WHAT IS BEING ASKED =
Lines of the data that contain the word "Hiff" are the ones to copy.

[[ GIVEN RECORDS open ]]

Lemma extend_spec bm c :
  T_ok bm -> 0 <= start c <= firstClear c -> firstClear c <= last c + 1 ->
  last c < len bm * 64 ->
  (forall j, start c <= j < firstClear c -> bit bm j = true) ->
  exists c', extend bm c (firstClear c) = Ok c' /\ contig_ok bm c' /\
    last c' = last c /\ start c' = start c /\ ch c' = ch c /\
    firstClear c <= firstClear c' /\
    (bit bm (firstClear c) = true -> firstClear c <= last c -> firstClear c < firstClear c').
Proof.
  intros Hb Hs Hf Hl Hset. unfold extend.
  destruct (extend_loop_spec bm (last c) Hl (S (Z.to_nat (last c + 1 - firstClear c)))
    (firstClear c)) as (fc & E & Hfc & Hset' & Hcl); [lia..|].
  specialize (E 0). rewrite !Z.add_0_r in E. rewrite E. cbn [rbind].
  eexists. split; [done|]. split_and!; cbn; try done; try lia.
  - split_and!; cbn; try done; try lia. intros j Hj.
    destruct (Z.lt_ge_cases j (firstClear c)); [apply Hset|apply Hset']; lia.
  - intros Hbit Hle. destruct (decide (fc = firstClear c)) as [->|]; [|lia].
    rewrite Hcl in Hbit by lia. done.
Qed.

Lemma newContiguous_spec bm start0 size :
  T_ok bm -> 0 <= start0 <= size -> 0 < size <= len bm * 64 ->
  exists c, newContiguous bm start0 size = Ok (Some c) /\ contig_ok bm c /\
    start c = start0 /\ last c = size - 1 /\ ch c = None.
Proof.
  intros Hb Hs Hz. unfold newContiguous.
  rewrite (proj2 (Z.leb_gt size 0)), (proj2 (Z.ltb_ge start0 0)), (proj2 (Z.ltb_ge size start0)) by lia.
  cbn [orb]. rewrite Z.min_r by lia.
  destruct (extend_spec bm (MkContiguous (size - 1) start0 start0 None)) as (c & E & Hok & El & Es & Ec & _);
    cbn; [done|lia..|]. cbn in *. rewrite E. cbn. exists c. split_and!; done.
Qed.

(** Setting a bit of the range other than [firstClear] keeps the range. *)
Lemma contig_ok_set bm bm' c i :
  contig_ok bm c -> T_ok bm' -> len bm' = len bm -> i <> firstClear c ->
  (forall j, bit bm' j = if j =? i then true else bit bm j) -> contig_ok bm' c.
Proof.
  intros (_ & Hs & Hf & Hl & Hset & Hcl) Hb' Hlen Hne Hbit. rewrite <- Hlen in Hl.
  split_and!; try done; try lia.
  - intros j Hj. rewrite Hbit. case_match; [done|]. by apply Hset.
  - intros Hle. rewrite Hbit, (proj2 (Z.eqb_neq _ _)) by congruence. by apply Hcl.
Qed.

(** What one call of [Set] may do to the receiver and the channels. *)
Record set_effect (bm : T) (c : Contiguous) (w : chans) (i : Z)
    (bm' : T) (c' : Contiguous) (w' : chans) : Prop := {
  se_contig : contig_ok bm' c';
  se_chan : chan_ok c' w';
  se_len : len bm' = len bm;
  se_range : last c' = last c /\ start c' = start c /\ firstClear c <= firstClear c';
  se_bits : forall j, bit bm' j = if decide (j = i /\ 0 <= i <= last c) then true else bit bm j;
  se_notify : forall id, ch c = Some id -> firstClear c <= last c ->
    (id ∈ closed w' <-> firstClear c < firstClear c');
  se_others : forall id, ch c <> Some id -> id ∈ closed w' <-> id ∈ closed w;
}.

Lemma set_effect_still bm c w i bm' :
  contig_ok bm' c -> chan_ok c w -> len bm' = len bm ->
  (forall j, bit bm' j = if decide (j = i /\ 0 <= i <= last c) then true else bit bm j) ->
  set_effect bm c w i bm' c w.
Proof.
  intros Hc Hw Hlen Hbit. constructor; try done.
  intros id Hid Hle. destruct Hw as [_ Hw]. destruct (Hw id Hid) as [_ ->]. lia.
Qed.

Lemma chan_ok_ext c c' w :
  chan_ok c w -> ch c' = ch c -> (ch c = None \/ (last c' < firstClear c' <-> last c < firstClear c)) ->
  chan_ok c' w.
Proof.
  intros [H1 H2] Ec Hiff. split; [done|]. rewrite Ec. intros id Hid.
  destruct (H2 id Hid) as [? ->]. destruct Hiff; [congruence|]. naive_solver.
Qed.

[[ GIVEN RECORDS closed ]]

YOUR RESPONSE =
  intros [H1 H2] Ec Hiff. split; [done|]. rewrite Ec. intros id Hid.
  destruct (H2 id Hid) as [? ->]. destruct Hiff; [congruence|]. naive_solver.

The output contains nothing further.